Vision-Related Services

  • Initially, it's not likely you'll have the answers to all of your questions—so be sure to seek help. Contact your state rehabilitation agency for the blind or visually impaired and ask to meet with a Vocational Rehabilitation Counselor, who is the person responsible for obtaining your medical information and coordinating your service and training plan.
  • If you're having difficulties getting to and from work or moving around your job site, you'll need to seek advice on how to address these issues from professionals who provide vision-related rehabilitation services. An Orientation and Mobility Specialist can teach you to orient yourself to your work environment and travel independently to and from your place of work. A Vision Rehabilitation Therapist can provide instruction in grooming, organizational skills, reading, writing, and money management. Ask your Vocational Rehabilitation Counselor to refer you to these professionals.
  • Be sure to discuss any other concerns with your Vocational Rehabilitation Counselor. For example, if your job involves computer work and you have problems seeing the screen, your counselor can introduce you to the different types of software that allow you to access information and continue working independently. Your employer may be willing (or even legally required) to provide funding for any adaptive equipment you require to do your job. Tell your counselor what your job requires and let him or her guide you to the most appropriate solutions.

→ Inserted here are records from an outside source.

Definition CompleteTaskAttempt (c : AttemptCompletion) (now : Z)
    : DB → res StoreErr CompletionResult * DB :=
  inTx (λ db,
    let? _ := get (tasks db) (CompTaskID c) in
    let? (r, db') := applyCompletionTx c now (closeAttemptAndReleaseTx c now db) in
    Ok (r, txCommit, db')).

(** ** Closing the attempts of tasks *)

(** [sqlCloseTasksRunningAttempts]: the columns, and the statement. *)
Definition closedAs (status : AttemptStatus) (now : Z) (message : string) (a : TaskAttempt)
    : TaskAttempt :=
  set_Message (keep_if_empty message (Message a))
    (set_EndedAt (Some now) (set_AttemptStatusOf status a)).

Definition sqlCloseTasksRunningAttempts (ids : gset string) (status : AttemptStatus)
    (now : Z) (message : string) (db : DB) : DB :=
  set_attempts (update_where
    (λ _ a, attempt_open a && bool_decide (AttemptTaskID a ∈ ids))
    (λ _, closedAs status now message) (attempts db)) db.

(** The attempt exists, is closed and satisfies [p]: the subquery of the claim
    releases. *)
Definition closed_attempt (db : DB) (attemptID : string) (p : TaskAttempt → bool) : bool :=
  row_matches (attempts db) attemptID (λ a, negb (attempt_open a) && p a).

(** [sqlReleaseClosedTasksClaims] *)
Definition sqlReleaseClosedTasksClaims (ids : gset string) (now : Z) (db : DB) : DB :=
  set_claims (update_where
    (λ _ c, claim_active c
            && closed_attempt db (ClaimAttemptID c) (λ a, bool_decide (AttemptTaskID a ∈ ids)))
    (λ _, set_ReleasedAt (Some now)) (claims db)) db.

Definition closeTasksAttemptsTx (ids : gset string) (status : AttemptStatus)
    (message : string) (now : Z) (db : DB) : DB :=
  if bool_decide (ids = ∅) then db
  else sqlReleaseClosedTasksClaims ids now (sqlCloseTasksRunningAttempts ids status now message db).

  • With the help of family and friends, and with guidance from your Vocational Rehabilitation Counselor, learn as much as you can about other helpful resources. There are many agencies and organizations that offer a wide range of supportive services. Reach out to them. Describe your vision situation and the problems you're having. Ask for their assistance and support. Arrange a visit to discuss the best ways to address your particular needs. Persevere! Learn to be your own advocate and involve your family and friends in the process, too.
  • Finally, after completing this research, you'll be ready to sit down with your employer and explain your situation. By planning ahead, you'll have resolved many issues that could prevent you from continuing to work.